This overnight eggs benedict casserole is the perfect make-ahead brunch! Don’t want to stand over the stove poaching eggs for a crowd? This is your easy solution. Prep the night before and bake the next morning.

A slice of Overnight Eggs Benedict Casserole on a plate topped with hollandaise sauce


  • Skill Level: Intermediate

Eggs benedict is a beloved breakfast menu item but making it at home can be a real pain – especially if you want to serve a crowd! I’d much rather spend time enjoying my guests than standing over a hot stove poaching eggs.

Enter my easy overnight eggs benedict casserole! The general idea is to combine the method of making a breakfast strata and using the ingredients that traditionally make up eggs benedict. English muffins, Canadian bacon, rich eggs, and hollandaise sauce? It doesn’t get any better than that!

Why I love this recipe

  • This casserole is easy to prepare in advance and bake the next day. This method makes a weekend breakfast or brunch very low stress.
  • Eggs benedict casserole is the perfect dish for springtime holidays like Easter and Mother’s Day.
  • English muffins are sturdy enough to hold up to being soaked in the egg mixture overnight.

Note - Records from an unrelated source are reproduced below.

(* ===== verification/ProfileValidator.v ===== *)
(** * ProfileValidator: from a JSON document to a profile
    ([cdenv-devcontainer/src/profile.rs])

    The entries of an object are in the order in which [serde_json::Map] iterates, by key.  The
    rendering of a JSON string in a property path and the URL parser of Feature references are
    parameters. *)

From S2P Require Import Prelude Text Order FeatureReference Profile Jsonc JsonValue.

(** ** Errors *)

(** @src cdenv-devcontainer/src/profile.rs:461-474 ProfileErrorKind *)
Inductive ProfileErrorKind : Type :=
| Profile_InvalidType | Profile_MissingProperty | Profile_UnknownProperty | Profile_UnsupportedValue
| Profile_InvalidValue | Profile_ScenarioConflict.

(** @src cdenv-devcontainer/src/profile.rs:479-487 ProfileError *)
Record ProfileError : Type := mkProfileError {
  profile_error_kind : ProfileErrorKind;
  profile_diagnostic : Diagnostic;
  profile_value : option Json;
}.

(** ** Supported properties *)

(** @src cdenv-devcontainer/src/profile.rs:11-82 PROPERTY_FAMILIES *)
Definition PROPERTY_FAMILIES : list (str * list str) :=
  [($"authoring", [$"$schema"; $"name"; $"customizations"; $"secrets"]);
   ($"scenarios", [$"image"; $"build"; $"dockerComposeFile"; $"service"; $"runServices"]);
   ($"workspace", [$"workspaceFolder"; $"workspaceMount"; $"mounts"]);
   ($"features", [$"features"; $"overrideFeatureInstallOrder"]);
   ($"environment-and-users", [$"containerEnv"; $"remoteEnv"; $"containerUser"; $"remoteUser";
      $"updateRemoteUserUID"; $"userEnvProbe"]);
   ($"container-runtime", [$"overrideCommand"; $"init"; $"privileged"; $"capAdd"; $"securityOpt"; $"runArgs"]);
   ($"ports", [$"appPort"; $"forwardPorts"; $"portsAttributes"; $"otherPortsAttributes"]);
   ($"lifecycle", [$"initializeCommand"; $"onCreateCommand"; $"updateContentCommand"; $"postCreateCommand";
      $"postStartCommand"; $"postAttachCommand"; $"waitFor"; $"shutdownAction"]);
   ($"host-requirements", [$"hostRequirements"])].

(** The properties of every family. *)
Definition supported_properties : list str := concat (List.map snd PROPERTY_FAMILIES).

(** ** JSON values *)

(** @src cdenv-devcontainer/src/profile.rs:1524-1530 valid_env_name *)
Definition valid_env_name (name : str) : bool :=
  match name with
  | c :: rest =>
      ((c =? 95) || is_ascii_alphabetic c) && forallb (fun c => (c =? 95) || is_ascii_alphanumeric c) rest
  | [] => false
  end.

(** @src cdenv-devcontainer/src/profile.rs:1521-1523 index_path *)
Definition index_path (parent : str) (index : N) : str := parent ++ $"[" ++ to_string index ++ $"]".

Section validator.
Context (json_string : str -> str) (Url_parse : str -> result str FeatureUrl) (document : RawDocument).

(** @src cdenv-devcontainer/src/profile.rs:1518-1520 keyed *)
Definition keyed (parent key : str) : str := parent ++ $"[" ++ json_string key ++ $"]".

(** @src cdenv-devcontainer/src/profile.rs:1511-1517 path *)
Definition path (parent key : str) : str :=
  if forallb (fun c => (c =? 95) || is_ascii_alphanumeric c) key && negb (bool_decide (key = []))
  then parent ++ $"." ++ key else keyed parent key.

(** @src cdenv-devcontainer/src/profile.rs:1484-1508 Validator::error *)
Definition error (kind : ProfileErrorKind) (p : str) (value : option Json) (message : str) : ProfileError :=
  let span (q : str) := doc_property_spans document !! q in
  mkProfileError kind
    (mkDiagnostic (doc_path document) p
       match span p with
       | Some s => s
       | None => default (mkSpan 0 0 1 1) (span ($"$"))
       end message) value.

(** @src cdenv-devcontainer/src/profile.rs:1475-1477 Validator::type_error *)
Definition type_error (p : str) (value : Json) (message : str) : ProfileError :=
  error Profile_InvalidType p (Some value) message.
(** @src cdenv-devcontainer/src/profile.rs:1478-1480 Validator::invalid *)
Definition invalid (p : str) (value : Json) (message : str) : ProfileError :=
  error Profile_InvalidValue p (Some value) message.
(** @src cdenv-devcontainer/src/profile.rs:1481-1483 Validator::unsupported *)
Definition unsupported_value (p : str) (value : Json) (message : str) : ProfileError :=
  error Profile_UnsupportedValue p (Some value) message.

(** @src cdenv-devcontainer/src/profile.rs:1244-1252 Validator::object *)
Definition object (value : Json) (p : str) : result ProfileError (list (str * Json)) :=
  match value with Json_Object entries => Ok entries | _ => Err (type_error p value ($"expected an object")) end.
(** @src cdenv-devcontainer/src/profile.rs:1253-1257 Validator::array *)
Definition array (value : Json) (p : str) : result ProfileError (list Json) :=
  match value with Json_Array items => Ok items | _ => Err (type_error p value ($"expected an array")) end.
(** @src cdenv-devcontainer/src/profile.rs:1258-1263 Validator::string *)
Definition string (value : Json) (p : str) : result ProfileError str :=
  match value with Json_String s => Ok s | _ => Err (type_error p value ($"expected a string")) end.

(** @src cdenv-devcontainer/src/profile.rs:1208-1225 Validator::reject_unknown *)
Definition reject_unknown (entries : list (str * Json)) (parent : str) (allowed : list str) :
    result ProfileError unit :=
  try_fold (fun _ '(key, value) =>
    if bool_decide (key ∈ allowed) then Ok tt
    else Err (error Profile_UnknownProperty (path parent key) (Some value) ($"unknown behavioral property"))) tt entries.

(** @src cdenv-devcontainer/src/profile.rs:1226-1243 Validator::reject_present *)
Definition reject_present (root : list (str * Json)) (names : list str) (message : str) : result ProfileError unit :=
  try_fold (fun _ name =>
    match get name root with
    | Some value => Err (error Profile_UnsupportedValue (path ($"$") name) (Some value) message)
    | None => Ok tt
    end) tt names.

(** @src cdenv-devcontainer/src/profile.rs:1271-1281 Validator::optional_string_at *)
Definition optional_string_at (entries : list (str * Json)) (parent key : str) : result ProfileError (option str) :=
  transpose_map (fun value => string value (path parent key)) (get key entries).
(** @src cdenv-devcontainer/src/profile.rs:1264-1270 Validator::optional_string *)
Definition optional_string (entries : list (str * Json)) (key : str) : result ProfileError (option str) :=
  optional_string_at entries ($"$") key.

(** @src cdenv-devcontainer/src/profile.rs:1282-1310 Validator::required_string *)
Definition required_string (entries : list (str * Json)) (parent key : str) : result ProfileError str :=
  let? value := ok_or (error Profile_MissingProperty (path parent key) None ($"required property is missing"))
    (get key entries) in
  let? value := string value (path parent key) in
  if bool_decide (value = []) then Err (invalid (path parent key) (Json_String value) ($"value must not be empty"))
  else Ok value.

(** @src cdenv-devcontainer/src/profile.rs:1318-1332 Validator::optional_bool_at *)
Definition optional_bool_at (entries : list (str * Json)) (parent key : str) : result ProfileError (option bool) :=
  transpose_map (fun value => match value with
    | Json_Bool b => Ok b
    | _ => Err (type_error (path parent key) value ($"expected a boolean"))
    end) (get key entries).
(** @src cdenv-devcontainer/src/profile.rs:1311-1317 Validator::optional_bool *)
Definition optional_bool (entries : list (str * Json)) (key : str) : result ProfileError (option bool) :=
  optional_bool_at entries ($"$") key.

(** @src cdenv-devcontainer/src/profile.rs:1333-1347 Validator::string_array *)
Definition string_array (value : option Json) (p : str) : result ProfileError (option (list str)) :=
  transpose_map (fun value =>
    let? items := array value p in
    collect_list (fun i value => string value (index_path p i)) items) value.

(** @src cdenv-devcontainer/src/profile.rs:1348-1358 Validator::one_or_many_strings *)
Definition one_or_many_strings (value : Json) (p : str) : result ProfileError (list str) :=
  match value with
  | Json_String s => Ok [s]
  | Json_Array items => collect_list (fun index value => string value (index_path p index)) items
  | _ => Err (type_error p value ($"expected a string or string array"))
  end.

(** @src cdenv-devcontainer/src/profile.rs:1359-1364 Validator::string_or_array *)
Definition string_or_array (value : option Json) (p : str) : result ProfileError (list str) :=
  result_map (default []) (transpose_map (fun value => one_or_many_strings value p) value).

(** @src cdenv-devcontainer/src/profile.rs:1365-1378 Validator::string_map *)
Definition string_map (value : option Json) (p : str) : result ProfileError (strmap (list N)) :=
  match value with
  | None => Ok ∅
  | Some value =>
      let? entries := object value p in
      collect_map (fun key value => string value (keyed p key)) entries
  end.

(** @src cdenv-devcontainer/src/profile.rs:1379-1397 Validator::nullable_string_map *)
Definition nullable_string_map (value : option Json) (p : str) : result ProfileError (strmap (option (list N))) :=
  match value with
  | None => Ok ∅
  | Some value =>
      let? entries := object value p in
      collect_map (fun key value => match value with
        | Json_Null => Ok None
        | _ => result_map Some (string value (keyed p key))
        end) entries
  end.

(** @src cdenv-devcontainer/src/profile.rs:1407-1430 Validator::enum_optional_at *)
Definition enum_optional_at {T} (entries : list (str * Json)) (parent key : str) (allowed : list str)
    (map : str -> T) : result ProfileError (option T) :=
  match get key entries with
  | None => Ok None
  | Some value =>
      let p := path parent key in
      let? text := match value with Json_String s => Ok s | _ => Err (type_error p value ($"expected a string")) end in
      if bool_decide (text ∈ allowed) then Ok (Some (map text))
      else Err (unsupported_value p value ($"supported values are " ++ join ($", ") allowed))
  end.
(** @src cdenv-devcontainer/src/profile.rs:1398-1406 Validator::enum_optional *)
Definition enum_optional {T} (entries : list (str * Json)) (key : str) (allowed : list str) (map : str -> T) :
    result ProfileError (option T) := enum_optional_at entries ($"$") key allowed map.

(** @src cdenv-devcontainer/src/profile.rs:1431-1437 Validator::port_number *)
Definition port_number (value : Json) (p : str) : result ProfileError N :=
  match as_u64 value with
  | Some v => if (v <=? MAX_U16) && (0 <? v) then Ok v
              else Err (invalid p value ($"port must be an integer between 1 and 65535"))
  | None => Err (invalid p value ($"port must be an integer between 1 and 65535"))
  end.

In fact, I prefer the delicious texture of this casserole after it sits in the refrigerator overnight.
  • All of the wonderful flavors of classic eggs benedict are put into an easy-to-make casserole.
  • This recipe includes the blender method of making hollandaise sauce making it easier than ever to make the ultra rich and extremely decadent eggs benedict staple.

What is Canadian Bacon?

Canadian bacon, also known as back bacon, is most likely not called “Canadian bacon” in Canada. It is different from what we call bacon in the US.

American bacon is made from pork belly and is a fattier cut of meat which allows for it to be cooked to a crispy texture. Canadian bacon is not crispy and is more similar to ham (which comes from even a different part of the pig – the legs or butt).

Either ham or Canadian-style bacon can be used in this recipe but it works best if you use a thicker cut rather than a thinly sliced meat.

A slice of Overnight Eggs Benedict Casserole on a plate topped with hollandaise sauce being poured on top

What is Hollandaise Sauce?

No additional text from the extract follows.